Hoof Care and Footbaths:
As with most conditions, “prevention is better than cure” and regular foot baths with a safe and effective compound is a sound financial investment. Footbaths have been used as routine prophylactics for lameness for many years and most have centred around copper, zinc, or formalin type ingredients.
Some new alternatives for hoof care are now available which on the basis of clinical field trials hold up very well when compared to copper or formalin. In addition, these newer compounds are safer to the handler and less toxic to the environment. Formalin, for instance, is known to be carcinogenic, toxic, and irritant, and copper is environmentally toxic and can be toxic to sheep.

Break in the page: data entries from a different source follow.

(** * Verilator testbench drivers

    Shallow embedding of the two simulation drivers of the repository:

    - Variant A: [P_S_FIFO/dv/tb_fifo.cpp]   ([tb_fifo.main])
    - Variant B: [hello_verilator/dv/sim_main.cpp] ([sim_main.main])

    Both are single-threaded loops that call into the Verilator runtime
    (context, compiled model, VCD recorder).  The runtime is external to
    the repository; it is represented by a [world] that records every
    call a driver makes, in program order, and by a [Dut] that stands for
    the compiled model. *)

From Stdlib Require Import ZArith List Sorted String Ascii Bool Lia DecimalString.
Import ListNotations.
Local Open Scope Z_scope.

(** ** The external simulation library *)

(** Calls issued by a driver, logged in the order the program makes them. *)
Inductive call : Type :=
| NewContext
| CommandArgs (argv : list string)
| NewModel
| TraceEverOn (flag : bool)
| NewVcd
| Trace (depth : Z)
| Open (path : string)
| TimeInc (delta : Z)
| SetClk (v : Z)
| Eval
| Dump (t : Z)
| Close
| DeleteModel.

(** Modelled from the spec: the Simulation Context and the Waveform
    Recorder ([verilated.h], [verilated_vcd_c.h] are not part of the
    repository).  The context owns the forwarded arguments, an integer
    time counter that starts at 0 and that [timeInc] increases by its
    argument, and the completion flag; the recorder is observed through
    the [calls] it receives.  [cout] is the text written to standard
    output. *)
Record world : Type := mkWorld {
  ctx_args : list string;
  ctx_time : Z;
  got_finish : bool;
  trace_ever_on : bool;
  calls : list call;
  cout : string
}.

(** State of the process when [main] is entered. *)
Definition init_world : world :=
  mkWorld [] 0 false false [] EmptyString.

(** The object [top] points to: the exposed clock input and the circuit
    state behind it. *)
Record instance (S : Type) : Type := mkInstance {
  clk : Z;
  core : S
}.
Arguments mkInstance {S} _ _.
Arguments clk {S} _.
Arguments core {S} _.

(** Modelled from the spec: the Device-Under-Test model ([Vtb_fifo.h] and
    [Vtb_top.h] are generated by the Verilator build and are not part of
    the repository).  Construction sees the forwarded arguments;
    [dut_eval] recomputes the circuit state from the current time, the
    current inputs and the current state; the clock is an input, written
    by the driver only.  Either operation may raise the completion flag
    (the boolean component), and neither can lower it. *)
Record Dut : Type := mkDut {
  dut_state : Type;
  dut_new : list string -> instance dut_state * bool;
  dut_eval : Z -> Z -> dut_state -> dut_state * bool
}.

(** ** A state monad with a fuel exit

    A computation transforms the world and either returns a value or
    stops because the fuel given to a loop ran out; the world reached so
    far is kept in both cases, so that a run cut short is a prefix of the
    real one. *)
Definition M (A : Type) : Type := world -> world * option A.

A new alternative to these traditional types of footbaths is tea tree oil (TTO), an essential oil which has been shown to have many beneficial medicinal uses as an antiseptic, anti-inflammatory, antifungal, and antibacterial agent, where it is used routinely in skin and epidermal care. TTO has been proven to have potent antibacterial and anti-inflammatory actions and also promotes health in the hoof keratin.
Hoofsure Endurance from Provita is a proven and safe footbath solution, a proprietary blend of organic acids, tea tree oil, and wetting agents. It has been highly successful in the field, in both sheep and cattle, in preventing lameness and thereby avoiding the heavy financial costs arising from the subsequent appearance of lameness.
Comparative field trials were performed using Hoofsure Endurance against copper sulfate and formalin footbaths, albeit primarily on cattle lesions, but the data is very much transferrable to sheep because the infection cycle is very similar. Notable research shows that Hoofsure Endurance is up to 44 per cent more effective than formalin and copper sulfate with proven antibacterial activity.
Queen’s University Belfast performed a time kill study on Hoofsure Endurance to determine its inherent antibacterial nature compared to formalin and copper sulfate. See chart above.
Under clean test conditions, within five minutes copper sulfate and formaldehyde were 99.99 per cent and 99.9999 per cent less effective than Hoofsure Endurance. Under dirty conditions, within five minutes the efficacy of copper sulfate and formaldehyde were reduced even further while the efficacy of Hoofsure Endurance was unaffected by the presence of dirt.
The dirty conditions were designed to replicate a typical on-farm challenge for footbath preparations. Hoofsure Endurance exceeded the efficacy test requirements under all test conditions whilst copper sulfate and formaldehyde failed to meet the test criteria.
This laboratory data was backed by a recent independent study on the effectiveness of footbath solutions in sheep found that 65 per cent of sheep improved after one pass through a footbath containing Hoofsure Endurance at two per cent dilution rate.